AIM OF THE TASK:
Each entry that appears below should be restated word for word.

EXERCISE DATA:
(** * The windowed anomaly-detection core of the dashboard (app.py)

    The three detectors, the calculation window (a [collections.deque] with
    [maxlen]) and the simulation loop of [app.py] are embedded here as Rocq
    functions.

    The statistical detectors are embedded twice.

    Module [F64] has them on binary64 values: Rocq's primitive floats are
    IEEE 754 binary64 with rounding to nearest even, as NumPy's float64 is.
    [np.mean], [np.std] and [np.median] are written out there with NumPy's
    order of operations (the pairwise summation with eight accumulators of
    [np.sum], the median as the middle of the sorted data), so that rounding,
    overflow, infinities and NaN are those of the program.  What is stated
    about the scores that the program computes (the two recipes, reordering
    the series, constant series) is stated of [F64].

    The script (session state, window, buttons, loop) is embedded over the
    real numbers, with the detectors [detect_anomalies_zscore] and
    [detect_anomalies_mad] in exact arithmetic over the reductions of module
    [Np].  What is stated there is about the control flow and the bookkeeping
    of the script, which do not depend on how a float is rounded, and about
    the order of the scores against the threshold. *)

From Stdlib Require Import Floats.
From Stdlib Require Import String.
From Stdlib Require Import Reals Lra Lia ZArith Bool Arith.
From Stdlib Require Import List Permutation Sorted.
Import ListNotations.

Set Warnings "-inexact-float".

Open Scope R_scope.

(** ** Python results *)

Module Py.

(** The exceptions that the modelled code can meet. *)
Inductive exn : Type :=
| ValueError
| IndexError
| InvalidParameterError
| LibraryError (code : nat).

Inductive result (A : Type) : Type :=
| Ok (a : A)
| Raise (e : exn).

Arguments Ok {A} a.
Arguments Raise {A} e.

(** [xs[-1]]: the last element, [IndexError] on an empty sequence. *)
Fixpoint index_last {A : Type} (xs : list A) : result A :=
  match xs with
  | [] => Raise IndexError
  | [x] => Ok x
  | _ :: t => index_last t
  end.

End Py.
Import Py.

(** ** The NumPy reductions in exact arithmetic

    [np.mean], [np.std] and [np.median] from their documented meaning, over
    the real numbers: no rounding, no overflow, no NaN.  The reductions as
    float64 computes them are those of [F64.Np] below. *)

Module Np.

(** Comparison of two floats, as an element of a boolean array. *)
Definition Rgtb (a b : R) : bool := if Rlt_dec b a then true else false.
Definition Rltb (a b : R) : bool := if Rlt_dec a b then true else false.

(** [np.sum]. *)
Fixpoint sum (xs : list R) : R :=
  match xs with
  | [] => 0
  | x :: t => x + sum t
  end.

(** [np.mean]: the sum divided by the number of elements. *)
Definition mean (xs : list R) : R := sum xs / INR (length xs).

(** [np.var] with the default [ddof=0]: the mean of the squared deviations
    from the mean. *)
Definition var (xs : list R) : R :=
  let arrmean := mean xs in
  let x := map (fun a => a - arrmean) xs in
  mean (map (fun d => d * d) x).

(** [np.std]: the square root of [np.var]. *)
Definition std (xs : list R) : R := sqrt (var xs).

(** Sorting, for [np.median]. *)
Fixpoint insert (x : R) (l : list R) : list R :=
  match l with
  | [] => [x]
  | y :: t => if Rle_dec x y then x :: l else y :: insert x t
  end.

Fixpoint sort (l : list R) : list R :=
  match l with
  | [] => []
  | x :: t => insert x (sort t)
  end.

(** [np.median]: the middle element of the sorted data, the mean of the two
    middle elements when the length is even. *)
Definition median (xs : list R) : R :=
  let s := sort xs in
  let n := length xs in
  if Nat.even n
  then (nth (n / 2 - 1) s 0 + nth (n / 2) s 0) / 2
  else nth (n / 2) s 0.

End Np.

(** ** Anomaly detection algorithms

    First in exact arithmetic, as the script below uses them. *)

(** [detect_anomalies_zscore(series, threshold)], app.py lines 33-40. *)
Definition detect_anomalies_zscore (series : list R) (threshold : R)
  : list bool :=
  if (length series <? 2)%nat then repeat false (length series)
  else
    let mean := Np.mean series in
    let std := Np.std series in
    let z_scores := map (fun x => (x - mean) / (std + 1e-9)) series in
    map (fun z => Np.Rgtb (Rabs z) threshold) z_scores.

(** [detect_anomalies_mad(series, threshold)], app.py lines 42-49. *)
Definition detect_anomalies_mad (series : list R) (threshold : R)
  : list bool :=
  if (length series <? 2)%nat then repeat false (length series)
  else
    let median := Np.median series in
    let mad := Np.median (map (fun x => Rabs (x - median)) series) in
    let modified_z_scores :=
      map (fun x => 0.6745 * (x - median) / (mad + 1e-9)) series in
    map (fun z => Np.Rgtb (Rabs z) threshold) modified_z_scores.

(** scikit-learn's [IsolationForest(contamination, random_state=42)
    .fit_predict(X)] is a library call whose body is not part of the
    repository: the detector is parameterised by it.  It yields one label per
    sample, [-1] for an outlier and [1] for an inlier, or raises. *)
Definition fit_predict_t : Type := R -> list R -> result (list Z).

(** [detect_anomalies_isolation_forest(series, contamination)], app.py lines
    51-58.  There is no [try] around the library call. *)
Definition detect_anomalies_isolation_forest
    (fit_predict : fit_predict_t) (series : list R) (contamination : R)
  : result (list bool) :=
  if (length series <? 2)%nat then Ok (repeat false (length series))
  else
    let series_reshaped := series in
    match fit_predict contamination series_reshaped with
    | Raise e => Raise e
    | Ok preds => Ok (map (fun p => Z.eqb p (-1)) preds)
    end.

(** ** The detectors on binary64 values

    The same two detectors on the values that the program computes with:
    [float] is IEEE 754 binary64, and every operation below rounds as the
    float64 operations of NumPy do. *)

Module F64.

Local Open Scope float_scope.

(** *** The NumPy reductions on float64 arrays *)

Module Np.

(** The loop [res += a[i]] over the elements of [a], in their order. *)
Definition add_all (res : float) (a : list float) : float :=
  fold_left PrimFloat.add a res.

(** [r[j] += a[i + j]] for the eight accumulators. *)
Fixpoint add_lanes (r a : list float) : list float :=
  match r, a with
  | x :: r', y :: a' => (x + y) :: add_lanes r' a'
  | _, _ => r
  end.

FINISHED EXERCISE:
(** * The windowed anomaly-detection core of the dashboard (app.py)

    The three detectors, the calculation window (a [collections.deque] with
    [maxlen]) and the simulation loop of [app.py] are embedded here as Rocq
    functions.

    The statistical detectors are embedded twice.

    Module [F64] has them on binary64 values: Rocq's primitive floats are
    IEEE 754 binary64 with rounding to nearest even, as NumPy's float64 is.
    [np.mean], [np.std] and [np.median] are written out there with NumPy's
    order of operations (the pairwise summation with eight accumulators of
    [np.sum], the median as the middle of the sorted data), so that rounding,
    overflow, infinities and NaN are those of the program.  What is stated
    about the scores that the program computes (the two recipes, reordering
    the series, constant series) is stated of [F64].

    The script (session state, window, buttons, loop) is embedded over the
    real numbers, with the detectors [detect_anomalies_zscore] and
    [detect_anomalies_mad] in exact arithmetic over the reductions of module
    [Np].  What is stated there is about the control flow and the bookkeeping
    of the script, which do not depend on how a float is rounded, and about
    the order of the scores against the threshold. *)

From Stdlib Require Import Floats.
From Stdlib Require Import String.
From Stdlib Require Import Reals Lra Lia ZArith Bool Arith.
From Stdlib Require Import List Permutation Sorted.
Import ListNotations.

Set Warnings "-inexact-float".

Open Scope R_scope.

(** ** Python results *)

Module Py.

(** The exceptions that the modelled code can meet. *)
Inductive exn : Type :=
| ValueError
| IndexError
| InvalidParameterError
| LibraryError (code : nat).

Inductive result (A : Type) : Type :=
| Ok (a : A)
| Raise (e : exn).

Arguments Ok {A} a.
Arguments Raise {A} e.

(** [xs[-1]]: the last element, [IndexError] on an empty sequence. *)
Fixpoint index_last {A : Type} (xs : list A) : result A :=
  match xs with
  | [] => Raise IndexError
  | [x] => Ok x
  | _ :: t => index_last t
  end.

End Py.
Import Py.

(** ** The NumPy reductions in exact arithmetic

    [np.mean], [np.std] and [np.median] from their documented meaning, over
    the real numbers: no rounding, no overflow, no NaN.  The reductions as
    float64 computes them are those of [F64.Np] below. *)

Module Np.

(** Comparison of two floats, as an element of a boolean array. *)
Definition Rgtb (a b : R) : bool := if Rlt_dec b a then true else false.
Definition Rltb (a b : R) : bool := if Rlt_dec a b then true else false.

(** [np.sum]. *)
Fixpoint sum (xs : list R) : R :=
  match xs with
  | [] => 0
  | x :: t => x + sum t
  end.

(** [np.mean]: the sum divided by the number of elements. *)
Definition mean (xs : list R) : R := sum xs / INR (length xs).

(** [np.var] with the default [ddof=0]: the mean of the squared deviations
    from the mean. *)
Definition var (xs : list R) : R :=
  let arrmean := mean xs in
  let x := map (fun a => a - arrmean) xs in
  mean (map (fun d => d * d) x).

(** [np.std]: the square root of [np.var]. *)
Definition std (xs : list R) : R := sqrt (var xs).

(** Sorting, for [np.median]. *)
Fixpoint insert (x : R) (l : list R) : list R :=
  match l with
  | [] => [x]
  | y :: t => if Rle_dec x y then x :: l else y :: insert x t
  end.

Fixpoint sort (l : list R) : list R :=
  match l with
  | [] => []
  | x :: t => insert x (sort t)
  end.

(** [np.median]: the middle element of the sorted data, the mean of the two
    middle elements when the length is even. *)
Definition median (xs : list R) : R :=
  let s := sort xs in
  let n := length xs in
  if Nat.even n
  then (nth (n / 2 - 1) s 0 + nth (n / 2) s 0) / 2
  else nth (n / 2) s 0.

End Np.

(** ** Anomaly detection algorithms

    First in exact arithmetic, as the script below uses them. *)

(** [detect_anomalies_zscore(series, threshold)], app.py lines 33-40. *)
Definition detect_anomalies_zscore (series : list R) (threshold : R)
  : list bool :=
  if (length series <? 2)%nat then repeat false (length series)
  else
    let mean := Np.mean series in
    let std := Np.std series in
    let z_scores := map (fun x => (x - mean) / (std + 1e-9)) series in
    map (fun z => Np.Rgtb (Rabs z) threshold) z_scores.

(** [detect_anomalies_mad(series, threshold)], app.py lines 42-49. *)
Definition detect_anomalies_mad (series : list R) (threshold : R)
  : list bool :=
  if (length series <? 2)%nat then repeat false (length series)
  else
    let median := Np.median series in
    let mad := Np.median (map (fun x => Rabs (x - median)) series) in
    let modified_z_scores :=
      map (fun x => 0.6745 * (x - median) / (mad + 1e-9)) series in
    map (fun z => Np.Rgtb (Rabs z) threshold) modified_z_scores.

(** scikit-learn's [IsolationForest(contamination, random_state=42)
    .fit_predict(X)] is a library call whose body is not part of the
    repository: the detector is parameterised by it.  It yields one label per
    sample, [-1] for an outlier and [1] for an inlier, or raises. *)
Definition fit_predict_t : Type := R -> list R -> result (list Z).

(** [detect_anomalies_isolation_forest(series, contamination)], app.py lines
    51-58.  There is no [try] around the library call. *)
Definition detect_anomalies_isolation_forest
    (fit_predict : fit_predict_t) (series : list R) (contamination : R)
  : result (list bool) :=
  if (length series <? 2)%nat then Ok (repeat false (length series))
  else
    let series_reshaped := series in
    match fit_predict contamination series_reshaped with
    | Raise e => Raise e
    | Ok preds => Ok (map (fun p => Z.eqb p (-1)) preds)
    end.

(** ** The detectors on binary64 values

    The same two detectors on the values that the program computes with:
    [float] is IEEE 754 binary64, and every operation below rounds as the
    float64 operations of NumPy do. *)

Module F64.

Local Open Scope float_scope.

(** *** The NumPy reductions on float64 arrays *)

Module Np.

(** The loop [res += a[i]] over the elements of [a], in their order. *)
Definition add_all (res : float) (a : list float) : float :=
  fold_left PrimFloat.add a res.

(** [r[j] += a[i + j]] for the eight accumulators. *)
Fixpoint add_lanes (r a : list float) : list float :=
  match r, a with
  | x :: r', y :: a' => (x + y) :: add_lanes r' a'
  | _, _ => r
  end.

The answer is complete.